The element offset indicates the starting position of each block’s data in the final reconstructed array.
Data Reconstruction
To reconstruct the height map:
Collect all height data blocks (identified by
elements_per_block)Sort blocks by their
element_offsetvalue (ascending)Concatenate the decompressed data in sorted order
Parse as int16 pairs: extract heights from even indices
Reshape to (height, width) and transpose to (width, height) for row-major storage
If the secondary channel contains only 0 and -1 values, create a mask where
secondary != 0indicates invalid data. Otherwise, mask only extreme int16 values (near ±32767).
Physical Units
The MNT format does not reliably store physical sizes or unit information in an easily accessible location. Users should:
Provide physical sizes manually when loading
Height values are in raw integer units; a scale factor may be needed
Example Files
mnt-1.mnt: Uses int16 pairs format. Dimensions: 1000 × 576. The secondary channel contains small integer values (not a validity flag), so only extreme int16 values (near ±32767) are masked. A small number of pixels (~316) have invalid data.
mnt-2.mnt: Uses int16 pairs format with validity flag in the secondary channel (0 = valid, -1 = invalid).
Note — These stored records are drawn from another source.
(** ** Loss of modem power (UpdateModemState) *)

(** When the modem has no power and no aux-board exchange is under way, one
    tick takes the engine to AT_CMD_POWERED_DOWN from whatever it was doing:
    no sub-state, no error code, the response timer stopped, the line buffer
    and the receive queue empty, the routing on the modem, the signal level
    and the mailbox state forgotten, the cached ringer and relay states
    kept.  Nothing is sent and the API layer is not touched; further ticks
    without power change nothing more. *)
Theorem modem_power_loss (env : Env) (d : Driver) :
  IsModemRunning env = false ->
  ATCmdState (eng d) <> AT_CMD_PGMING ->
  TimerExpired (now env) (thCISRespTimeOut (eng d)) = false ->
  let d' := UpdateModemState env d in
  api d' = api d
  /\ ATCmdState (eng d') = AT_CMD_POWERED_DOWN
  /\ subState (eng d') = SUBSTATE_NONE
  /\ errorCodeRsp (eng d') = MEC_NONE
  /\ thRespTimeOut (eng d') = StopTimer
  /\ wRxIndex (eng d') = 0
  /\ rxq (eng d') = []
  /\ cisPort (eng d') = DATA_PORT
  /\ tx (eng d') = tx (eng d)
  /\ GetModemSignalStrength (eng d') = -1
  /\ fst (GetSBDStatus (eng d')) = NO_MSG
  /\ GetRingerStatus (eng d') = GetRingerStatus (eng d)
  /\ GetRelayStatus RELAY_1 (eng d') = GetRelayStatus RELAY_1 (eng d)
  /\ GetRelayStatus RELAY_2 (eng d') = GetRelayStatus RELAY_2 (eng d)
  /\ UpdateModemState env d' = d'.
Proof.
  intros Hoff Hpg Hcis.
  assert (Hdown : forall s : Engine,
            ATCmdState s <> AT_CMD_PGMING ->
            TimerExpired (now env) (thCISRespTimeOut s) = false ->
            UpdateModemState_supervise env s
            = set_errorCodeRsp MEC_NONE
                (set_subState SUBSTATE_NONE
                   (set_ATCmdState AT_CMD_POWERED_DOWN
                      (set_thRespTimeOut StopTimer
                         (ClearRxBinaryDataVars (ClearModemInfo (ClearBuffers DATA_PORT s))))))).
  { intros s Hs Ht. unfold UpdateModemState_supervise. cbv zeta.
    assert (E1 : UpdateModemState_modem_power env s
                 = set_errorCodeRsp MEC_NONE
                     (set_subState SUBSTATE_NONE
                        (set_ATCmdState AT_CMD_POWERED_DOWN
                           (set_thRespTimeOut StopTimer
                              (ClearRxBinaryDataVars
                                 (ClearModemInfo (ClearBuffers DATA_PORT s))))))).
    { unfold UpdateModemState_modem_power. rewrite Hoff. cbn [negb].
      destruct (ATCmdState s); try reflexivity. contradiction. }
    rewrite E1.
    set (s1 := set_errorCodeRsp _ _).
    assert (F : thRespTimeOut s1 = StopTimer /\ thCISRespTimeOut s1 = thCISRespTimeOut s
                /\ ATCmdState s1 = AT_CMD_POWERED_DOWN).
    { unfold s1. destruct s. cbn. repeat split; reflexivity. }
    destruct F as (F1 & F2 & F3). clearbody s1.
    rewrite UpdateModemState_rsp_timeout_idle by (rewrite F1; reflexivity).
    rewrite UpdateModemState_cis_power_other by (rewrite F3; discriminate).
    apply UpdateModemState_cis_timeout_idle. rewrite F2. exact Ht. }
  assert (Hstay : forall s : Engine,
            ATCmdState s = AT_CMD_POWERED_DOWN ->
            UpdateModemState_POWERED_DOWN env s = s).
  { intros s _. unfold UpdateModemState_POWERED_DOWN. rewrite Hoff. reflexivity. }
  assert (Htick : forall x : Driver,
            ATCmdState (eng x) <> AT_CMD_PGMING ->
            TimerExpired (now env) (thCISRespTimeOut (eng x)) = false ->
            UpdateModemState env x
            = set_eng
                (set_errorCodeRsp MEC_NONE
                   (set_subState SUBSTATE_NONE
                      (set_ATCmdState AT_CMD_POWERED_DOWN
                         (set_thRespTimeOut StopTimer
                            (ClearRxBinaryDataVars
                               (ClearModemInfo (ClearBuffers DATA_PORT (eng x)))))))) x).
  { intros x Hx Ht. unfold UpdateModemState, upd_eng. cbv zeta.
    rewrite (Hdown (eng x) Hx Ht).
    set (s1 := set_errorCodeRsp _ _).
    assert (F1 : ATCmdState s1 = AT_CMD_POWERED_DOWN) by (unfold s1; destruct (eng x); reflexivity).
    clearbody s1.
    change (eng (set_eng s1 x)) with s1. rewrite F1, (Hstay s1 F1).
    destruct x; reflexivity. }
  cbv zeta. rewrite (Htick d Hpg Hcis).
  set (s1 := set_errorCodeRsp _ _).
  assert (F : ATCmdState s1 = AT_CMD_POWERED_DOWN
              /\ subState s1 = SUBSTATE_NONE
              /\ errorCodeRsp s1 = MEC_NONE
              /\ thRespTimeOut s1 = StopTimer
              /\ thCISRespTimeOut s1 = thCISRespTimeOut (eng d)
              /\ wRxIndex s1 = 0
              /\ rxq s1 = []
              /\ cisPort s1 = DATA_PORT
              /\ tx s1 = tx (eng d)
              /\ GetModemSignalStrength s1 = -1
              /\ fst (GetSBDStatus s1) = NO_MSG
              /\ GetRingerStatus s1 = GetRingerStatus (eng d)
              /\ GetRelayStatus RELAY_1 s1 = GetRelayStatus RELAY_1 (eng d)
              /\ GetRelayStatus RELAY_2 s1 = GetRelayStatus RELAY_2 (eng d)
              /\ set_errorCodeRsp MEC_NONE
                   (set_subState SUBSTATE_NONE
                      (set_ATCmdState AT_CMD_POWERED_DOWN
                         (set_thRespTimeOut StopTimer
                            (ClearRxBinaryDataVars (ClearModemInfo (ClearBuffers DATA_PORT s1))))))
                 = s1).
  { unfold s1. destruct (eng d) as [st sub err rxb rxi pvs t1 t2 msg ck mi bin imei ver have
                                      sat cnt eol idx rq txs port lg].
    destruct mi. do 14 (split; [reflexivity|]). vm_compute. reflexivity. }
  destruct F as (F1 & F2 & F3 & F4 & F5 & F6 & F7 & F8 & F9 & F10 & F11 & F12 & F13 & F14 & F15).
  clearbody s1.
  change (eng (set_eng s1 d)) with s1. change (api (set_eng s1 d)) with (api d).
  repeat split; try assumption.
  rewrite (Htick (set_eng s1 d)).
  - change (eng (set_eng s1 d)) with s1. rewrite F15. destruct d; reflexivity.
  - change (eng (set_eng s1 d)) with s1. rewrite F1. discriminate.
  - change (eng (set_eng s1 d)) with s1. rewrite F5. exact Hcis.
Qed.

(** The idle driver at the time the modem loses its power. *)
Lemma modem_power_loss_witness :
  ATCmdState (eng (UpdateModemState (Env_modem_off 7) Driver_idle)) = AT_CMD_POWERED_DOWN.
Proof.
  exact (proj1 (proj2
    (modem_power_loss (Env_modem_off 7) Driver_idle eq_refl ltac:(discriminate) eq_refl))).
Defined.


(** ** Receiving again (CleanUpOnIdle) *)

Lemma HandleTimeouts_ATCmdState (env : Env) (st : AT_CMD_STATES) (d : Driver) :
  ATCmdState (eng (HandleTimeouts env st d)) = ATCmdState (eng d)
  /\ tx (eng (HandleTimeouts env st d)) = tx (eng d).
Proof.
  unfold HandleTimeouts, AddNewDataToQueue.
  destruct st; try (split; reflexivity).
  destruct (TimerExpired _ _); [|split; reflexivity].
  destruct (InVoiceCall env); cbn [negb]; [split; reflexivity|].
  destruct (PowerCycleCIS env); cbn [negb]; [split; reflexivity|].
  destruct (in_queue_buffer _ _); split; reflexivity.
Qed.

Lemma SendReadBinaryFileCmd_accepted (env : Env) (s : Engine) :
  ATCmdState s = AT_CMD_IDLE ->
  fst (SendReadBinaryFileCmd env s) = true
  /\ ATCmdState (snd (SendReadBinaryFileCmd env s)) = AT_CMD_RCVING.
Proof.
  intros H. unfold SendReadBinaryFileCmd. rewrite H. cbn [fst snd]. split; reflexivity.
Qed.

Lemma WaitForIncommingCalls_off (env : Env) (d : Driver) :
  bSendingEnabled (modemOptions (api (WaitForIncommingCalls env d))) = false
  /\ modemFlags (api (WaitForIncommingCalls env d)) = modemFlags (api d)
  /\ modemState (modemOptions (api (WaitForIncommingCalls env d)))
     = modemState (modemOptions (api d))
  /\ ModemCmd (modemOptions (api (WaitForIncommingCalls env d)))
     = ModemCmd (modemOptions (api d))
  /\ eng (WaitForIncommingCalls env d) = eng d.
Proof.
  unfold WaitForIncommingCalls, options.
  destruct (bSendingEnabled (modemOptions (api d))) eqn:E; repeat split; try reflexivity.
  exact E.
Qed.

(** Only a reception that timed out is tried again.  With RXING_FILE in
    flight, an engine that timed out, the count of tries (a BYTE) still
    below the configured number and the engine idle again, CleanUpOnIdle
    sends the read command once more: the API layer is busy with RXING_FILE
    and its answer is MR_WAITING.  In every other case (success, failure, or
    the last try timed out) the reception is over: the API layer is idle,
    the count is 0, sending is switched off for the wait for calls, nothing
    has been sent and the answer tells the outcome. *)
Theorem timed_out_reception_is_repeated (env : Env) (st : AT_CMD_STATES) (d : Driver) :
  ModemCmd (options d) = RXING_FILE ->
  let d' := CleanUpOnIdle env st d in
  let k := incr_BYTE (byFileReceiveRetryCount (flags d)) in
  let over :=
    GetCurrentModemState d' = MODEM_IDLE
    /\ ModemCmd (options d') = NO_CMD
    /\ byFileReceiveRetryCount (flags d') = 0
    /\ IsModemSendingEnabled d' = false
    /\ tx (eng d') = tx (eng d)
    /\ GetModemCmdRsp RXING_FILE d'
       = match st with AT_CMD_SUCCESS => MR_SUCCESS | _ => MR_FAILED end in
  (st <> AT_CMD_TIMED_OUT -> over)
  /\ (st = AT_CMD_TIMED_OUT -> GetMsgRetryCount d <= k -> over)
  /\ (st = AT_CMD_TIMED_OUT -> k < GetMsgRetryCount d -> ATCmdState (eng d) = AT_CMD_IDLE ->
      GetCurrentModemState d' = MODEM_BUSY
      /\ ModemCmd (options d') = RXING_FILE
      /\ byFileReceiveRetryCount (flags d') = k
      /\ IsModemSendingEnabled d' = IsModemSendingEnabled d
      /\ ATCmdState (eng d') = AT_CMD_RCVING
      /\ GetModemCmdRsp RXING_FILE d' = MR_WAITING).
Proof.
  intros Hcmd.
  destruct (CleanUpOnIdle_head env st d)
    as (F1 & F2 & F3 & F4 & _ & _ & _ & _ & F9 & _ & _).
  cbv zeta in F1, F2, F3, F4, F9.
  destruct (HandleTimeouts_ATCmdState env st
              (upd_options
                 (fun o => set_ModemRsp_at (ModemCmd o)
                             (match st with AT_CMD_SUCCESS => MR_SUCCESS | _ => MR_FAILED end) o)
                 d)) as [G1 G2].
  change (eng (upd_options
                 (fun o => set_ModemRsp_at (ModemCmd o)
                             (match st with AT_CMD_SUCCESS => MR_SUCCESS | _ => MR_FAILED end) o)
                 d)) with (eng d) in G1, G2.
  cbv zeta. unfold CleanUpOnIdle. cbv zeta.
  set (d2 := HandleTimeouts env st _) in *. clearbody d2.
  rewrite F3, Hcmd. cbv iota. rewrite Hcmd in F9. specialize (F9 ltac:(discriminate)).
  unfold GetCurrentModemState, GetModemCmdRsp, GetMsgRetryCount, IsModemSendingEnabled.
  rewrite <- F1, <- F2, <- F4, <- F9, <- G1, <- G2. clear F1 F2 F3 F4 F9 G1 G2.
  assert (Hover : forall x : Driver,
            ModemRsp (modemOptions (api x)) RXING_FILE = ModemRsp (modemOptions (api d2)) RXING_FILE ->
            modemState (modemOptions (api x)) = MODEM_IDLE ->
            ModemCmd (modemOptions (api x)) = NO_CMD ->
            tx (eng x) = tx (eng d2) ->
            let x' := upd_flags (set_byFileReceiveRetryCount 0) (WaitForIncommingCalls env x) in
            modemState (options x') = MODEM_IDLE
            /\ ModemCmd (options x') = NO_CMD
            /\ byFileReceiveRetryCount (flags x') = 0
            /\ bSendingEnabled (options x') = false
            /\ tx (eng x') = tx (eng d2)
            /\ ModemRsp (options x') RXING_FILE = ModemRsp (options d2) RXING_FILE).
  { intros x R S C T. cbv zeta.
    destruct (WaitForIncommingCalls_off env x) as (W1 & W2 & W3 & W4 & W5).
    pose proof (WaitForIncommingCalls_rsp env x) as W6.
    set (y := WaitForIncommingCalls env x) in *. clearbody y.
    unfold options, flags. cbn [upd_flags upd_api api set_api eng modemOptions modemFlags
                                  set_modemFlags byFileReceiveRetryCount
                                  set_byFileReceiveRetryCount].
    rewrite W1, W3, W4, W5, W6. repeat split; assumption. }
  split; [|split].
  - intros Hst.
    assert (E : forall (A B C : Driver),
              match st with AT_CMD_TIMED_OUT => A | _ => B end = B).
    { intros A B C. destruct st; try reflexivity. contradiction. }
    rewrite E by exact d2. apply Hover; reflexivity.
  - intros -> Hk. cbv iota.
    unfold flags, configurables.
    cbn [upd_flags upd_options upd_api api_log upd_eng api set_api set_eng modemFlags
           modemConfigurables set_modemFlags set_modemOptions byFileReceiveRetryCount
           set_byFileReceiveRetryCount].
    replace (incr_BYTE (byFileReceiveRetryCount (modemFlags (api d2)))
             <? byMaxRetries (modemConfigurables (api d2))) with false
      by (symmetry; apply Z.ltb_ge; exact Hk).
    apply Hover; reflexivity.
  - intros -> Hk Hidle. cbv iota.
    unfold flags, configurables.
    cbn [upd_flags upd_options upd_api api_log upd_eng api set_api set_eng modemFlags
           modemConfigurables set_modemFlags set_modemOptions byFileReceiveRetryCount
           set_byFileReceiveRetryCount].
    replace (incr_BYTE (byFileReceiveRetryCount (modemFlags (api d2)))
             <? byMaxRetries (modemConfigurables (api d2))) with true
      by (symmetry; apply Z.ltb_lt; exact Hk).
    unfold on_eng.
    match goal with
    | |- context [SendReadBinaryFileCmd env ?s0] =>
        destruct (SendReadBinaryFileCmd_accepted env s0) as [A1 A2];
        [exact Hidle|];
        destruct (SendReadBinaryFileCmd env s0) as [sent s1]
    end.
    cbn [fst snd] in A1, A2. subst sent.
    unfold options, flags, SetModemStateBusy.
    cbn [upd_flags upd_options upd_api api_log upd_eng api set_api set_eng eng modemFlags
           modemOptions set_modemFlags set_modemOptions byFileReceiveRetryCount
           set_byFileReceiveRetryCount modemState set_modemState ModemCmd set_ModemCmd
           bSendingEnabled set_prevModemState add_log set_log ATCmdState].
    repeat split; try reflexivity; exact A2.
Qed.
(* ===== verification/_CoqProject ===== *)
-Q . S2P
Prelude.v
Codec.v
KvInterface.v
KvStore.v
FilePersistence.v
FileSnapshot.v
RaftTypes.v
DurableStorage.v
StorageProperties.v
KvThreads.v
RaftLog.v
RaftNode.v
RaftBehaviour.v
RaftInvariant.v
RuntimeConfig.v
Grpc.v
Runtime.v
RuntimeProperties.v
RaftProtocol.v
RaftSimulation.v
RaftCluster.v
RaftSafety.v
RaftProperties.v
RaftReplication.v
RaftElection.v
RaftRecovery.v
RaftFaults.v
GrpcProperties.v
Deployment.v
Process.v
Main.v
(* ===== verification/Prelude.v ===== *)
(** * Fault-tolerant key-value store: verification library

    This library models the C++ sources of the fault-tolerant key-value store and
    proves what makes them correct.  This file is its root: it holds this overview
    and the notions every other file shares.

    ** The program

    A node is one process.  [main.cpp] reads the configuration from the environment
    and runs a [NodeRuntime], which owns a [RaftNode] (the consensus core, a passive
    state machine driven by [tick], [step] and [handle_request]), a key-value store,
    a gRPC server and one gRPC client per peer.  A ticker thread drives the timer
    and moves the node's outgoing messages to a queue; worker threads take them from
    the queue, call the peers and feed the answers back to the node; the server
    feeds the peers' requests to the node and the users' requests to the key-value
    store.  Both the Raft state and the key-value map are kept in snapshot files
    that are replaced atomically.

    ** The files

    - [Prelude]: bytes, 64-bit integers, exceptions, the state-and-exception monad
      [M] with its weakest preconditions [wp], list and quorum lemmas.
    - [Codec]: little-endian integers (the byte loops of [storage/kv_store.cpp] and
      [node/node_runtime.cpp]).
    - [KvInterface]: the interfaces [KeyValueStore] and [Persistence] as classes of
      operations with classes of laws, and [InMemoryKeyValueStore]
      ([include/ftkv/store], [store/in_memory_key_value_store.cpp]).
    - [KvStore]: class [KvStore] over any [Persistence] ([storage/kv_store.cpp]).
    - [FilePersistence], [FileSnapshot]: class [FilePersistence] and the helpers that
      read and write snapshot files, over a file system in which every call may fail
      or be the last one of the process, with the buffer of the output stream.
    - [RaftTypes]: the types of [raft/raft.h], the [RaftStorage] interface and its
      laws, [InMemoryRaftStorage], and random engines.
    - [DurableStorage]: [encode_state], [decode_state] and [DurableRaftStorage] of
      [node/node_runtime.cpp]; it meets the laws of [RaftStorage] over any
      [Persistence].
    - [StorageProperties]: the theorems on storage; [KvThreads]: the methods of
      [KvStore] line by line on several threads, with the shared mutex.
    - [RaftLog], [RaftNode]: every method of [raft/raft_node.cpp].
    - [RaftBehaviour], [RaftInvariant]: what each method does, as weakest
      preconditions, and the invariant of a single node.
    - [RuntimeConfig]: the configuration from the environment
      ([node/node_runtime.cpp]).
    - [Grpc]: the services, the client with its retry loop and the life cycle of the
      server ([grpc/grpc_server.cpp], [grpc/grpc_client.cpp]); [GrpcProperties]: the
      theorems on them.
    - [Runtime]: [NodeRuntime] as threads with program counters, a queue, a mutex
      and a condition variable ([node/node_runtime.cpp]); [RuntimeProperties]: the
      theorems on it.
    - [RaftProtocol]: an abstract Raft protocol, without messages or storage, and
      its safety by rule induction; [RaftSimulation]: every method of [RaftNode] is
      a run of it; [RaftCluster]: nodes, stopped processes and a network that loses,
      repeats, delays and reorders messages; [RaftSafety]: the safety theorems.
    - [RaftProperties]: the functional behaviour of the methods of [RaftNode];
      [RaftFaults]: what a node does that survives a failed save, why a handler
      throws, which accepted logs do not load, and the end of the 64-bit terms.
    - [RaftReplication], [RaftElection]: the exchanges between a leader and its
      followers, and between a candidate and its voters, and that they succeed;
      [RaftRecovery]: these exchanges as schedules of the cluster, and how a majority
      recovers.
    - [Deployment]: one [NodeRuntime] per member, composed over the wire.
    - [Process]: [run_node] and the signal handler over the threads of the runtime;
      [Main]: the command line ([main.cpp]).

    ** What the theorems show

    - Storage.  A save replaces the snapshot or leaves it alone, whatever write,
      flush, close or rename fails or is the last (C23); snapshots and Raft states
      read back as they were written and nothing else is accepted (C25, C26, C30);
      the durable store is one finite map across failed operations, a death and a
      restart (C29; [memory_store_history] for the other store); concurrent calls
      are linearizable, free of races and never all stuck (C27, C28); the Raft
      storage keeps the promise the consensus core relies on (C24).
    - One node.  No call has undefined behaviour (C21), terms, votes and the
      committed log only move forward (C20), what a call answers is durable
      (C19), a vote is queued only once it is saved (C17), and [append_entries], [request_vote], the commit rule and [tick] do
      what their specifications say (C16 to C18, C31).
    - The cluster is safe.  It refines the abstract protocol (C5); state machine
      safety, election safety, leader completeness, log matching, leader append-only
      and durability of what was published (C1 to C4, C8, C14); every event has an
      outcome and leaves everything committed applied (C9), every stopped node can
      restart (C10), and the defensive branches of the matching loop are dead (C15).
    - The cluster makes progress.  From any reachable state, any majority whose
      storage works can elect a leader and commit a new command by its own steps
      (C11); a node that reaches a majority is elected (C13), and a leader that
      reaches a majority repairs its followers' logs and commits its own (C12).
      These are statements about the exchanges a schedule contains, not about timing.
    - The running system.  Every run of threads, queues, retries and handlers is a run
      of the cluster unless a handler keeps a node whose save threw or a ticker steps
      in the last 64-bit term (C6), and without such a step it is safe (C7); a signal
      ends the process under every schedule (C22).
    - The RPC layer.  Calls between peers reach the node unchanged (C36); the retry
      loop keeps its schedule (C37); the store behaves as documented over a lossy
      network (C38).
    - Configuration and command line (C39, C40).
    - Defects of the code: what every node does that is kept after a failed save (C32,
      C33), the logs it accepts and cannot load (C34), a start that hangs (C35), and
      the lemmas [erase_retry_misreports], [election_term_wraps],
      [largest_command_never_saved] and [read_error_hides_trailing_data].

    ** Modelling decisions

    A [std::uint64_t] is an [N] with its wrap-around written out; signed durations
    are [Z] whose overflow is undefined behaviour.  A function gives a value, an
    exception, the death of the process, or undefined behaviour; mutations before a
    [throw] stay.  A method that holds a mutex for its whole body is atomic; for the
    store, whose readers share the lock, C27 proves it.  Loops are structural (the
    candidate index of [advance_loop], the attempts left of [retry_loop]) or carry
    fuel that the theorems show to be enough: the number of entries left to apply
    ([apply_loop]) and the rest of the text ([parse_items]), where a run that is out
    of fuel is undefined, so that a theorem without undefined behaviour shows that the
    loop ends; and the length of the leader's log ([exchange]: every rejection lowers
    the next index), where it answers false.

    Parameters: the random engine (any engine whose draws stay in range), the
    iteration order of [std::unordered_map] (any enumeration of the map), the gRPC
    library (an attempt gives any status and response), the texts of the exceptions
    the standard library throws by itself, the environment, and the faults of the
    file system.

    Assumptions of the cluster theorems: the members agree on the configuration, the
    term of a node that ticks is below 2^64 - 1, and a node whose call throws stops.
    The last one holds for the ticker and the workers, whose exceptions end the
    process; the server's [run_handler] keeps such a node.  [Deployment] contains these
    runs too, and its theorems name the step from which on they say nothing;
    [RaftFaults] shows that this step can only be a failed save, and what the node
    does after it.

    ** Not modelled

    The protobuf encoding and the gRPC transport (generated and third-party code),
    power failures that lose what the operating system has not written, log output,
    tests and build files.  That an election happens at all, or that two candidates
    do not keep splitting the votes, is not stated: it depends on timing and on the
    random draws. *)

From Stdlib Require Import NArith ZArith Lia.
From Stdlib Require Import Strings.Byte Strings.String.
From stdpp Require Import base tactics numbers list gmap countable functions strings.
Dimensions: 1280 × 960. Corner regions contain masked (invalid) data.
Known Limitations
Physical sizes must be provided by the user
Height scale factor not automatically extracted
The meaning of storing rows_per_block as two factors (A × B) is not understood
The complete TLV tag vocabulary is not documented; only tags observed in example files are described
References
The MNT format is proprietary to Digital Surf. This documentation is based on reverse engineering and may be incomplete or contain errors.